Uncovering Differences in Hydration Free Energies for Model Compound Mimics of Charged Sidechains of Amino Acids

Free energies of hydration are fundamental quantities that are relevant for modeling and understanding sequence-specific conformational and phase equilibria of intrinsically disordered proteins (IDPs). Of particular importance are accurate values for the free energies of hydration of model compounds that mimic the charged sidechains of Arg, Lys, Asp, and Glu. Direct measurements of these quantities are challenging, and accordingly the values used to date rely on decompositions of measurements of whole salts. This has created considerable uncertainty regarding the desired quantities. Here, we adapt and deploy a Thermodynamic Cycle based Proton Dissociation in conjunction with published data from direct measurements along the relevant thermodynamic cycle to obtain new values for the free energies of hydration for model compounds that mimic the sidechains of Arg, Lys, Asp, and Glu.

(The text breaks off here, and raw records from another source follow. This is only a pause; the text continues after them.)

Section OneGrid.
Context {RS : RandomSource}.

(** Whatever [ne] and [b], a run from a given state shuffles the same grid
    the same way; [ne] decides between refusal and a slice of it. *)
Lemma raise_variant_result m n benefit_max dep_max sd s :
  10 <= benefit_max -> 5 <= dep_max ->
  exists bs ds ap s3,
    Permutation (GeradorDeInstancias.all_pairs m n) ap
    /\ len ap = grid_size m n
    /\ forall ne b,
         GeradorDeInstancias.gen_instance m n ne b benefit_max dep_max sd s
         = if ne >? grid_size m n
           then (Raise (ValueError "ne cannot exceed m*n"), [], s3)
           else (Ok (render {| inst_m := m; inst_n := n; inst_ne := ne;
                               inst_b := b; benefits := bs; deps := ds;
                               pairs := slice_to ap ne |}),
                 [], s3).
Proof.
  intros Hb Hd.
  destruct (values_drawn m n benefit_max dep_max (seeded sd s) Hb Hd)
    as (bs & ds & s1 & s2 & Eb & Ed & _).
  destruct (raise_variant_shape m n benefit_max dep_max sd s bs ds s1 s2 Eb Ed)
    as (ap & s3 & P & Hrun).
  assert (L : len ap = grid_size m n).
  { rewrite <- len_grid. unfold len. now rewrite (Permutation_length P). }
  exists bs, ds, ap, s3. split; [exact P|]. split; [exact L|].
  intros ne b. specialize (Hrun ne b). rewrite L in Hrun.
  unfold GeradorDeInstancias.gen_instance.
  destruct (ne >? grid_size m n).
  - now apply bind_raise.
  - rewrite (bind_ok _ _ _ _ _ _ Hrun). reflexivity.
Qed.
End OneGrid.

(** X1. [gerador_de_instâncias.py] serves nested requests from one shuffle:
    from the same state of the random source, the pair lines for [ne] are
    the first [ne] pair lines for any larger [ne'], whatever the
    capacities. *)
Theorem raise_variant_nested {RS : RandomSource}
        m n ne ne' b b' benefit_max dep_max sd s :
  10 <= benefit_max -> 5 <= dep_max -> 0 <= ne <= ne' -> ne' <= grid_size m n ->
  exists text text' s',
    GeradorDeInstancias.gen_instance m n ne b benefit_max dep_max sd s
    = (Ok text, [], s')
    /\ GeradorDeInstancias.gen_instance m n ne' b' benefit_max dep_max sd s
       = (Ok text', [], s')
    /\ pair_lines text = firstn (Z.to_nat ne) (pair_lines text').
Proof.
  intros Hb Hd Hne Hne'.
  destruct (raise_variant_result m n benefit_max dep_max sd s Hb Hd)
    as (bs & ds & ap & s3 & _ & _ & Hrun).
  pose proof (Hrun ne b) as E. pose proof (Hrun ne' b') as E'.
  replace (ne >? grid_size m n) with false in E
    by (symmetry; rewrite Z.gtb_ltb; apply Z.ltb_ge; lia).
  replace (ne' >? grid_size m n) with false in E'
    by (symmetry; rewrite Z.gtb_ltb; apply Z.ltb_ge; lia).
  eexists _, _, s3. split; [exact E|]. split; [exact E'|].
  rewrite !pair_lines_render. simpl.
  rewrite !slice_to_nonneg by lia.
  rewrite <- firstn_map, <- firstn_map, firstn_firstn.
  f_equal. lia.
Qed.

Lemma raise_variant_nested_witness :
  exists text text' s',
    @GeradorDeInstancias.gen_instance counter_source 3 2 2 100 600 400 (Some 7) 0%nat
    = (Ok text, [], s')
    /\ @GeradorDeInstancias.gen_instance counter_source 3 2 5 (-1) 600 400 (Some 7) 0%nat
       = (Ok text', [], s')
    /\ pair_lines text = firstn (Z.to_nat 2) (pair_lines text').
Proof.
  apply (@raise_variant_nested counter_source 3 2 2 5 100 (-1) 600 400 (Some 7) 0%nat);
    unfold grid_size; lia.
Defined.

(** X2. Asked for as many pairs as the grid has, [gerador_de_instâncias.py]
    writes every pair of the grid exactly once. *)
Theorem raise_variant_whole_grid {RS : RandomSource}
        m n b benefit_max dep_max sd s :
  10 <= benefit_max -> 5 <= dep_max ->
  exists text s',
    GeradorDeInstancias.gen_instance m n (grid_size m n) b benefit_max dep_max sd s
    = (Ok text, [], s')
    /\ Permutation (map pair_line (GeradorDeInstancias.all_pairs m n))
                   (pair_lines text)
    /\ NoDup (pair_lines text).
Proof.
  intros Hb Hd.
  destruct (raise_variant_result m n benefit_max dep_max sd s Hb Hd)
    as (bs & ds & ap & s3 & P & L & Hrun).
  pose proof (Hrun (grid_size m n) b) as E.
  replace (grid_size m n >? grid_size m n) with false in E
    by (symmetry; rewrite Z.gtb_ltb; apply Z.ltb_ge; lia).
  eexists _, s3. split; [exact E|].
  rewrite pair_lines_render. simpl.
  assert (Hall : slice_to ap (grid_size m n) = ap).
  { rewrite slice_to_nonneg by (unfold grid_size; nia).
    apply firstn_all2. unfold len in L. lia. }
  rewrite Hall. split; [now apply Permutation_map|].
  apply Injective_map_NoDup; [intros x y; apply pair_line_inj|].
  apply (Permutation_NoDup P), NoDup_all_pairs.
Qed.

Lemma raise_variant_whole_grid_witness :
  exists text s',
    @GeradorDeInstancias.gen_instance counter_source 3 2 (grid_size 3 2) 100 600 400
      (Some 7) 0%nat
    = (Ok text, [], s')
    /\ Permutation (map pair_line (GeradorDeInstancias.all_pairs 3 2))
                   (pair_lines text)
    /\ NoDup (pair_lines text).
Proof.
  apply (@raise_variant_whole_grid counter_source 3 2 100 600 400 (Some 7) 0%nat); lia.
Defined.
Lemma estimate_keeps_the_best_witness :
  mean (confs_of "r_04" [Scenario.frame_a; Scenario.frame_b]) <=
  mean (confs_of "r_06" [Scenario.frame_a; Scenario.frame_b]).
Proof.
  apply (estimate_keeps_the_best [Scenario.frame_a; Scenario.frame_b] "r_04")
    with (r' := "r_06"%string).
  - exists Scenario.frame_a, 0.3. split; [left; reflexivity|].
    do 4 right. left. reflexivity.
  - intros H. vm_compute in H.
    repeat (destruct H as [H|H]; [discriminate H|]). exact H.
  - vm_compute. do 4 right. left. reflexivity.
Defined.

Lemma mean_between_extremes (v : list Q) :
  v <> [] ->
  (exists c, In c v /\ c <= mean v) /\ (exists c, In c v /\ mean v <= c).
Proof.
  intros Hne.
  assert (0 < py_len v) as Hpos.
  { destruct v as [|x v]; [contradiction|].
    rewrite py_len_cons. pose proof (py_len_nonneg v). lra. }
  assert (forall (w : list Q) (a b : Q),
            (forall c, In c w -> a <= c) ->
            a * py_len w <= fold_left Qplus w b - b) as Hlo.
  { induction w as [|x w IH]; intros a b Hall; cbn [fold_left].
    - change (py_len (@nil Q)) with 0. lra.
    - rewrite py_len_cons.
      specialize (IH a (b + x) (fun c Hc => Hall c (or_intror Hc))).
      specialize (Hall x (or_introl eq_refl)). lra. }
  assert (forall (w : list Q) (a b : Q),
            (forall c, In c w -> c <= a) ->
            fold_left Qplus w b - b <= a * py_len w) as Hhi.
  { induction w as [|x w IH]; intros a b Hall; cbn [fold_left].
    - change (py_len (@nil Q)) with 0. lra.
    - rewrite py_len_cons.
      specialize (IH a (b + x) (fun c Hc => Hall c (or_intror Hc))).
      specialize (Hall x (or_introl eq_refl)). lra. }
  assert (forall w : list Q, w <> [] ->
            (exists lo, In lo w /\ forall c, In c w -> lo <= c) /\
            (exists hi, In hi w /\ forall c, In c w -> c <= hi)) as Hext.
  { induction w as [|x w IH]; intros Hw; [contradiction|].
    destruct w as [|y w].
    - split; exists x; (split; [left; reflexivity|]);
        intros c [<-|[]]; lra.
    - destruct (IH ltac:(discriminate)) as [(lo & Hlo1 & Hlo2) (hi & Hhi1 & Hhi2)].
      split.
      + destruct (Qlt_le_dec x lo) as [H|H].
        * exists x. split; [left; reflexivity|].
          intros c [<-|Hc]; [lra|]. specialize (Hlo2 c Hc). lra.
        * exists lo. split; [right; exact Hlo1|].
          intros c [<-|Hc]; [exact H | exact (Hlo2 c Hc)].
      + destruct (Qlt_le_dec hi x) as [H|H].
        * exists x. split; [left; reflexivity|].
          intros c [<-|Hc]; [lra|]. specialize (Hhi2 c Hc). lra.
        * exists hi. split; [right; exact Hhi1|].
          intros c [<-|Hc]; [exact H | exact (Hhi2 c Hc)]. }
  destruct (Hext v Hne) as [(lo & Hl1 & Hl2) (hi & Hh1 & Hh2)].
  unfold mean, py_sum. split.
  - exists lo. split; [exact Hl1|].
    apply Qle_shift_div_l; [exact Hpos|].
    specialize (Hlo v lo 0 Hl2). lra.
  - exists hi. split; [exact Hh1|].
    apply Qle_shift_div_r; [exact Hpos|].
    specialize (Hhi v hi 0 Hh2). lra.
Qed.

Lemma reported_between_samples (hist : list frame) (r : string) (m : Q) :
  In (r, m) (smooth hist) ->
  (exists f1 c1, In f1 hist /\ In (r, c1) f1 /\ c1 <= m) /\
  (exists f2 c2, In f2 hist /\ In (r, c2) f2 /\ m <= c2).
Proof.
  intros Hin.
  apply reported_is_mean in Hin as [Hp ->].
  apply present_confs in Hp.
  destruct (mean_between_extremes _ Hp) as [(c1 & H1 & Hle1) (c2 & H2 & Hle2)].
  apply In_confs_of in H1 as (f1 & Hf1 & Hc1).
  apply In_confs_of in H2 as (f2 & Hf2 & Hc2).
  split; [exists f1, c1 | exists f2, c2]; repeat split; assumption.
Qed.

(** X12.  A confidence reported by the estimate lies between the smallest
    and the largest confidence some retained frame gives that region: the
    smoothing never reports more than the best single-frame match in the
    window, nor less than the worst. *)
Theorem estimate_between_frame_extremes
  (s : t) (f : frame) (r : string) (m : Q) :
  In (r, m) (get_top_regions (process f s)) ->
  (exists f1 c1, In f1 (pred_hist (process f s)) /\ In (r, c1) f1 /\ c1 <= m) /\
  (exists f2 c2, In f2 (pred_hist (process f s)) /\ In (r, c2) f2 /\ m <= c2).
Proof.
  unfold get_top_regions. rewrite top_k_process.
  apply reported_between_samples.
Qed.

Lemma estimate_between_frame_extremes_witness :
  (exists f1 c1,
     In f1 (pred_hist (process Scenario.r1_060 (process Scenario.r1_090 init))) /\
     In ("r1"%string, c1) f1 /\ c1 <= (0.9 + 0.6) / 2) /\
  (exists f2 c2,
     In f2 (pred_hist (process Scenario.r1_060 (process Scenario.r1_090 init))) /\
     In ("r1"%string, c2) f2 /\ (0.9 + 0.6) / 2 <= c2).
Proof.
  apply (estimate_between_frame_extremes
           (process Scenario.r1_090 init) Scenario.r1_060 "r1" ((0.9 + 0.6) / 2)).
  left. reflexivity.
Defined.

Lemma set_images_keep_last (imgs : list (option frame)) (s : t) :
  fold_left (fun s i => set_image i s) imgs s =
  match last (omap id imgs) with
  | Some f => {| image := Some f; top_k := top_k s; pred_hist := pred_hist s |}
  | None => s
  end.
Proof.
  induction imgs as [|i imgs IH] using rev_ind; [reflexivity|].
  rewrite fold_left_app, omap_app. cbn [fold_left].
  destruct i as [f|].
  - change (omap id [Some f]) with [f].
    rewrite last_snoc, IH. cbn [set_image].
    destruct (last (omap id imgs)); reflexivity.
  - change (omap id [@None frame]) with (@nil frame).
    rewrite app_nil_r. cbn [set_image]. exact IH.
Qed.

(** X13.  The frame slot holds one frame.  However many frames are handed
    to [set_image] before the loop runs (a [None] among them is ignored),
    the loop pushes the one handed over last, and only that one: the
    window becomes the previous window followed by it, cut to the last
    three, and the estimate is recomputed from that window; the frames
    replaced in the slot never enter the window.  The slot is then empty,
    so a further loop iteration changes nothing; and with nothing handed
    over and an empty slot the loop changes nothing. *)
Theorem frame_slot_keeps_newest (imgs : list (option frame)) (s : t) :
  (forall f,
     last (omap id imgs) = Some f ->
     let s' := loop (fold_left (fun s i => set_image i s) imgs s) in
     pred_hist s' = deque_append AVG_WINDOW (pred_hist s) f /\
     last (pred_hist s') = Some f /\
     length (pred_hist s') = Nat.min AVG_WINDOW (Datatypes.S (length (pred_hist s))) /\
     get_top_regions s' = smooth (pred_hist s') /\
     s' = process f s /\
     image s' = None /\ loop s' = s') /\
  (omap id imgs = [] -> image s = None ->
   loop (fold_left (fun s i => set_image i s) imgs s) = s).
Proof.
  split.
  - intros f Hlast s'. subst s'. rewrite set_images_keep_last, Hlast.
    change (loop {| image := Some f; top_k := top_k s;
                    pred_hist := pred_hist s |})
      with {| image := None;
              top_k := smooth (deque_append AVG_WINDOW (pred_hist s) f);
              pred_hist := deque_append AVG_WINDOW (pred_hist s) f |}.
    cbn [pred_hist get_top_regions top_k image].
    split; [reflexivity|]. split; [|split; [|repeat split]].
    + unfold deque_append.
      rewrite drop_app_le
        by (rewrite length_app; unfold AVG_WINDOW; cbn [length]; lia).
      apply last_snoc.
    + unfold deque_append. rewrite length_drop, length_app.
      unfold AVG_WINDOW. cbn [length]. lia.
  - intros Hnone Him. rewrite set_images_keep_last, Hnone. cbn [last].
    unfold loop. rewrite Him. reflexivity.
Qed.

Lemma frame_slot_keeps_newest_witness :
  let s' := loop (fold_left (fun s i => set_image i s)
                    [Some Scenario.frame_a; None; Some Scenario.frame_b; None]
                    (process Scenario.r1_090 init)) in
  pred_hist s' =
    deque_append AVG_WINDOW (pred_hist (process Scenario.r1_090 init))
      Scenario.frame_b /\
  last (pred_hist s') = Some Scenario.frame_b.
Proof.
  intros s'.
  destruct (proj1 (frame_slot_keeps_newest
                     [Some Scenario.frame_a; None; Some Scenario.frame_b; None]
                     (process Scenario.r1_090 init))
              Scenario.frame_b eq_refl) as (H1 & H2 & _).
  split; [exact H1 | exact H2].
Defined.
(** [for entity in feed.entity] (lines 137 to 151). *)
Fixpoint collect_vehicles (entities : list VehicleEntity)
    (vehicles : list VehicleJson) : result (list VehicleJson) :=
  match entities with
  | [] => Ok vehicles
  | entity :: rest =>
      match ent_vehicle entity with
      | Some vehicle =>
          v ← vehicle_json vehicle; collect_vehicles rest (vehicles ++ [v])
      | None => collect_vehicles rest vehicles
      end
  end.

(** The handler.  Only [requests.exceptions.RequestException] is caught
    (line 154); every other exception escapes. *)
Definition vehicle_positions (fetched : result (list VehicleEntity))
    : result (VehiclesResponse VehicleJson) :=
  match entities ← fetched; collect_vehicles entities [] with
  | Ok vehicles => Ok (VehiclesBody vehicles)
  | Raise RequestException => Ok (ErrorBody RequestException 500)
  | Raise e => Raise e
  end.

End VehiclePositions.

Arguments vp_trip_route_id {float} _.
Arguments vp_vehicle_id {float} _.
Arguments vp_position {float} _.
Arguments vp_timestamp {float} _.
Arguments ent_vehicle {float} _.
(** The shapes of a time string. *)
Section HmsString.
Import TimeOfDay.

Fixpoint all_continuation (s : string) : bool :=
  match s with
  | EmptyString => true
  | String b s' => Py.is_continuation b && all_continuation s'
  end.

(** One character: a first byte and the continuation bytes it
    announces. *)
Definition whole_char (ch : string) : bool :=
  match ch with
  | EmptyString => false
  | String b trail =>
      Nat.eqb (String.length trail) (Py.trail_count b) && all_continuation trail
  end.

(** A character whose first byte opens a sequence of several bytes. *)
Definition beyond_ascii (ch : string) : bool :=
  match ch with
  | EmptyString => false
  | String b _ => (192 <=? N_of_ascii b)%N
  end.

(** A character of one byte. *)
Definition single (ch : string) : option ascii :=
  match ch with
  | String c EmptyString => Some c
  | _ => None
  end.

(** Six characters with colons between the pairs, and a rest. *)
Definition chars_text (ch1 ch2 ch3 ch4 ch5 ch6 rest : string) : string :=
  ch1 +:+ ch2 +:+ String ":" (ch3 +:+ ch4 +:+ String ":" (ch5 +:+ ch6 +:+ rest)).

(** The time string whose fields begin with the ASCII characters [a],
    [c] and [e] and end with the characters [b], [d] and [f]. *)
Definition hms_text (a : ascii) (b : string) (c : ascii) (d : string)
    (e : ascii) (f : string) : string :=
  String a (b +:+ String ":" (String c (d +:+ String ":" (String e f)))).

(** The string of a time whose six ASCII digits are given, and its
    value. *)
Definition hms_string (a b c d e f : ascii) (rest : string) : string :=
  String a (String b (String ":" (String c (String d (String ":"
    (String e (String f rest))))))).

Definition hms_value (a b c d e f : ascii) : Z * Z * Z :=
  ((10 * digit_val a + digit_val b)%Z,
   (10 * digit_val c + digit_val d)%Z,
   (10 * digit_val e + digit_val f)%Z).

End HmsString.
(** The display string of one stop-time update of the live path. *)
Definition live_text (routes_dict : gmap string RouteInfo) (utcoffset : Z → Z)
    (update : TripUpdate * StopTimeUpdate) : string :=
  display (live_route_number routes_dict update.1)
          (live_route_name routes_dict update.1)
          (live_vehicle_id update.1)
          (arrival_suffix utcoffset update.2).

(** ** Vocabulary of the further properties *)

(** An arrival time that [datetime.fromtimestamp] converts. *)
Definition convertible (utcoffset : Z → Z) (t : Z) : bool :=
  datetime_range t && datetime_range (t + utcoffset t).

(** The arrival times convert one after the other up to a time on which
    [datetime.fromtimestamp] raises [e]. *)
Definition fails_at (utcoffset : Z → Z) (arrivals : list Z) (e : exn) : Prop :=
  ∃ before t after,
    arrivals = before ++ t :: after
    ∧ Forall (λ t, convertible utcoffset t = true) before
    ∧ fromtimestamp utcoffset t = Raise e.

(** The arrival times present in the trip updates of a feed. *)
Definition feed_arrivals (entities : list FeedEntity) : list Z :=
  flat_map (λ entity,
              match ent_trip_update entity with
              | Some trip_update =>
                  omap stu_arrival (tu_stop_time_update trip_update)
              | None => []
              end) entities.

(** A stop with the list a table has for its [stop_id]. *)
Definition with_upcoming (table : gmap string (list string))
    (stop : gmap string pyval) : gmap string pyval :=
  match stop !! "stop_id" with
  | Some (PStr s) => <["upcoming_buses" := PList (default [] (table !! s))]> stop
  | _ => stop
  end.

(** The table a request serves its lists from: the live table when the
    entity loop completed, the schedule table otherwise. *)
Definition request_table (routes_dict : gmap string RouteInfo)
    (trips_dict : gmap string TripInfo) (now : Z) (today_instant : Z → Z)
    (utcoffset : Z → Z) (fetched : result (list FeedEntity))
    (files : list (option (list Row))) : gmap string (list string) :=
  match entities ← fetched; process_entities routes_dict utcoffset entities ∅ with
  | Ok trip_updates => trip_updates
  | Raise _ =>
      match get_scheduled_arrivals routes_dict trips_dict now today_instant files with
      | Ok stop_schedule => stop_schedule
      | Raise _ => ∅
      end
  end.

(** The vehicle messages of a feed, and the dict of a vehicle whose route
    the table does not know. *)
Definition feed_vehicles {float : Type} (entities : list (VehicleEntity float))
    : list (VehiclePosition float) :=
  omap ent_vehicle entities.

Definition unknown_route_json {float : Type} (vehicle : VehiclePosition float)
    : VehicleJson float :=
  {| vj_vehicle_id := default Unknown (vp_vehicle_id vehicle);
     vj_latitude := fst <$> vp_position vehicle;
     vj_longitude := snd <$> vp_position vehicle;
     vj_timestamp := vp_timestamp vehicle;
     vj_route_id := vp_trip_route_id vehicle;
     vj_route_number := Unknown;
     vj_route_name := Unknown |}.

(** A vehicle on a route that the route table has. *)
Definition on_known_route {float : Type} (routes_dict : gmap string RouteInfo)
    (vehicle : VehiclePosition float) : Prop :=
  is_Some (vp_trip_route_id vehicle ≫= (routes_dict !!.)).

(** The last element of a list that satisfies a test. *)
Definition last_with {A} (test : A → bool) (l : list A) : option A :=
  last (List.filter test l).

(** The values the comprehensions of the module body store for an element. *)
Definition route_info_of (route : RouteJson) : RouteInfo :=
  {| route_number := default Unknown (rj_route_short_name route);
     route_name := default Unknown (rj_route_long_name route) |}.

Definition trip_info_of (trip : TripJson) : TripInfo :=
  {| trip_route_id := tj_route_id trip; trip_headsign := tj_trip_headsign trip |}.

(** A stop whose [stop_id] can be a dict key: a string or a number. *)
Definition stop_hashable (stop : gmap string pyval) : Prop :=
  match stop !! "stop_id" with
  | Some (PStr _) | Some (PNum _) => True
  | _ => False
  end.

(** The resolver's list for a stop: [Ok None] when the stop is no key of
    the table, [Raise] when the computation of the table raised. *)
Definition texts_for (table : result (gmap string (list string))) (s : string)
    : result (option (list string)) :=
  d ← table; Ok (d !! s).

(** The ["upcoming_buses"] of the [i]-th stop of a response. *)
Definition response_upcoming (response : result (list (gmap string pyval)))
    (i : nat) : option pyval :=
  match response with
  | Ok stops => stops !! i ≫= (.!! "upcoming_buses")
  | Raise _ => None
  end.

(** ** Sample data *)

Module Sample.

Definition routes_dict : gmap string RouteInfo :=
  load_routes [ {| rj_route_id := "10";
                   rj_route_short_name := Some "30";
                   rj_route_long_name := Some "Limassol" |} ].

Definition trips_dict : gmap string TripInfo :=
  load_trips [ {| tj_trip_id := "T1"; tj_route_id := "10";
                  tj_trip_headsign := "Harbour" |} ].

(** A route table in which the sentinel is itself a route id. *)
Definition sentinel_routes : gmap string RouteInfo :=
  load_routes [ {| rj_route_id := "Unknown";
                   rj_route_short_name := Some "99";
                   rj_route_long_name := Some "Ghost" |} ].

(** Winter time in Nicosia. *)
Definition utcoffset (t : Z) : Z := 7200.

(** A process whose own zone is UTC, on the first day of the epoch. *)
Definition today_instant (seconds : Z) : Z := (seconds * 1000000)%Z.

Definition clock (h m : Z) : Z := ((h * 3600 + m * 60) * 1000000)%Z.

Definition row (stop trip time : string) : Row :=
  {| row_stop_id := stop; row_trip_id := trip; row_arrival_time := time |}.

Definition stop (id name : string) : gmap string pyval :=
  {[ "stop_id" := PStr id; "stop_name" := PStr name ]}.

Definition update (stop : string) (arrival : option Z) : StopTimeUpdate :=
  {| stu_stop_id := stop; stu_arrival := arrival |}.

Definition entity (route : string) (vehicle : option string)
    (updates : list StopTimeUpdate) : FeedEntity :=
  {| ent_trip_update :=
       Some {| tu_route_id := route; tu_vehicle_id := vehicle;
               tu_stop_time_update := updates |} |}.

Definition stops : list (gmap string pyval) :=
  [stop "S" "Square"; stop "Q" "Quay"].

Definition files : list (option (list Row)) :=
  [ Some [row "S" "T1" "08:00:00"; row "S" "T2" "10:00:00";
          row "Q" "T2" "10:05:00"];
    None ].

Definition feed : list FeedEntity :=
  [ entity "10" (Some "V1") [update "S" (Some 3600%Z); update "S" None] ].

Definition feed_six : list FeedEntity :=
  [ entity "10" (Some "V1")
      [update "S" (Some 0%Z); update "S" (Some 60%Z); update "S" (Some 120%Z);
       update "S" (Some 180%Z); update "S" (Some 240%Z); update "S" (Some 300%Z)] ].

(** A decoded feed with an arrival far beyond the year 9999. *)
Definition feed_far : list FeedEntity :=
  [ entity "10" (Some "V1") [update "S" (Some (10 ^ 18)%Z)] ].

Definition five_rows : list Row :=
  [row "S" "T9" "10:00:00"; row "S" "T1" "10:00:00"; row "S" "T3" "11:00:00";
   row "S" "T4" "12:00:00"; row "S" "T5" "13:00:00"; row "S" "T6" "14:00:00"].

(** Noon with the ARABIC-INDIC DIGIT TWO (U+0662) as its second
    character, and six rows of which it is the earliest. *)
Definition noon : string := "1" +:+ Py.utf8_encode 1634 +:+ ":00:00".

Definition noon_rows : list Row :=
  [row "S" "T0" noon; row "S" "T1" "13:00:00"; row "S" "T2" "14:00:00";
   row "S" "T3" "15:00:00"; row "S" "T4" "16:00:00"; row "S" "T5" "17:00:00"].

(** The table the entity loop builds for a feed, empty when it raises. *)
Definition live_table (entities : list FeedEntity) : gmap string (list string) :=
  match process_entities routes_dict utcoffset entities ∅ with
  | Ok d => d
  | Raise _ => ∅
  end.

End Sample.

Module SampleMore.
Import Sample.

(** Two ways to hold the same stored rows: with a missing file, a row
    that fails the pattern and a row on which [strptime] raises, and
    without them. *)
Definition files_with_gaps : list (option (list Row)) :=
  [ None;
    Some [row "S" "T1" "9:5:3"; row "S" "T2" "10:00:00"];
    Some [row "Q" "T2" "10:05:00"; row "Q" "T3" "25:00:00";
          row "Q" "T4" "11:00:00"] ].

Definition files_plain : list (option (list Row)) :=
  [ Some [row "S" "T2" "10:00:00"; row "Q" "T2" "10:05:00"] ].

(** Files of which the loader stores nothing. *)
Definition files_skipped : list (option (list Row)) :=
  [ None; Some [row "S" "T1" "9:5:3"] ].

(** A stop without a ["stop_id"] key, and a stop whose id is a number. *)
Definition nameless_stop : gmap string pyval :=
  {[ "stop_name" := PStr "Nameless" ]}.

Definition numbered_stop : gmap string pyval :=
  {[ "stop_id" := PNum 7; "stop_name" := PStr "Seven" ]}.

(** Digits beyond ASCII: ARABIC-INDIC DIGIT ONE, TWO, THREE and NINE
    (U+0661, U+0662, U+0663, U+0669) and MATHEMATICAL DOUBLE-STRUCK DIGIT
    ZERO (U+1D7D8). *)
Definition arabic_one : string := Py.utf8_encode 1633.
Definition arabic_two : string := Py.utf8_encode 1634.
Definition arabic_three : string := Py.utf8_encode 1635.
Definition arabic_nine : string := Py.utf8_encode 1641.
Definition struck_zero : string := Py.utf8_encode 120792.

End SampleMore.

(* ================================================================== *)
(** * Part II: properties *)
(* ================================================================== *)

(** ** The [result] monad *)

Lemma result_bind_Ok {A B} (k : A → result B) (r : result A) (b : B) :
  r ≫= k = Ok b ↔ ∃ a, r = Ok a ∧ k a = Ok b.
Proof.
  destruct r as [a|e]; simpl.
  - split; [eauto | intros (a' & [= ->] & ?); done].
  - split; [done | intros (a' & [=] & ?)].
Qed.
(** * VectorBacktest: portfolio accounting and performance analytics

    A shallow embedding of the accounting and analytics code of the
    repository (performance/performance.py, ma_cross.py,
    RandomForecastStrategy.py, mr_spy_iwm.py, snp_forecast.py) and the
    properties its specification states about it.

    Frames.  A pandas Series is a list over the positional index
    0 .. n-1; a frame is a record of its columns (or the list of its
    rows where the code walks rows).  Four readings of pandas are fixed
    here:
    - an assignment through a row or column taken from a frame
      ([pairs.iloc[i]['long_market'] = ...], [signals['signal'][0:5] = 0.0],
      [portfolio['returns'].fillna(0.0, inplace=True)]) writes into the
      frame;
    - [positions * bars['Open']], a frame times a Series, matches the
      labels of the Series (the dates of the bars) with the column labels
      of the frame (the ticker symbol): no label is on both sides, and
      every cell of the product is NaN;
    - [sum(axis=1)], [cumsum], [cumprod], [max], [mean] and [std] skip
      NaN entries (the sum of a row with nothing left is 0.0);
    - [pct_change] first carries the last valid entry forward over NaN
      entries (its default [fill_method='pad']), then divides every
      entry by the previous one.

    Numbers.  The Python code computes on IEEE doubles held in pandas
    Series.  A double is modelled as [float]: a rational, or one of the
    three special values NaN, +inf, -inf, with the IEEE rules for the
    special values (NaN propagates, NaN is different from everything
    including itself, x/0 is infinite or NaN).  Rounding and overflow of
    finite values are not modelled: finite arithmetic is exact.  In
    particular the mean of equal numbers is that number and their
    deviation is exactly 0 here, where the doubles of the code can leave
    a rounding error of the order of 1e-17. *)

From Stdlib Require Import QArith Qabs Lqa List Bool Lia Arith.
Import ListNotations.
Open Scope Q_scope.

We obtain independent assessments for these inferred values using direct free energy calculations based on the polarizable AMOEBA forcefield and water model. The TCPD and AMOEBA derived values agree with one another. The new numbers suggest that Arg has the least favorable free energy of solvation, followed by Lys. On average, the sidechains of Asp and Glu have free energies of hydration that are ~1.8 times more favorable than Arg and ~1.5 times more favorable than Lys. Calculations used to extract the temperature dependence of free energies of hydration reveal positive heat capacities of hydration for Arg and Lys and negative heat capacities of hydration for Asp and Glu. We analyze the hydration structures around the different solutes to uncover a structural explanation for the observed differences in free energies of hydration. Although the sidechains of Arg and Lys are both amphiphilic, we find that the Arg sidechain has more of a hydrophobic character. In contrast, both Asp and Glu are hydrophilic both in terms of their solvation thermodynamics and hydration structure. Our results provide a physico-chemical explanation for recent accounts documenting the differences of Arg and Lys with respect to one another and with respect to Asp / Glu as determinants of conformational and phase equilibria of IDPs.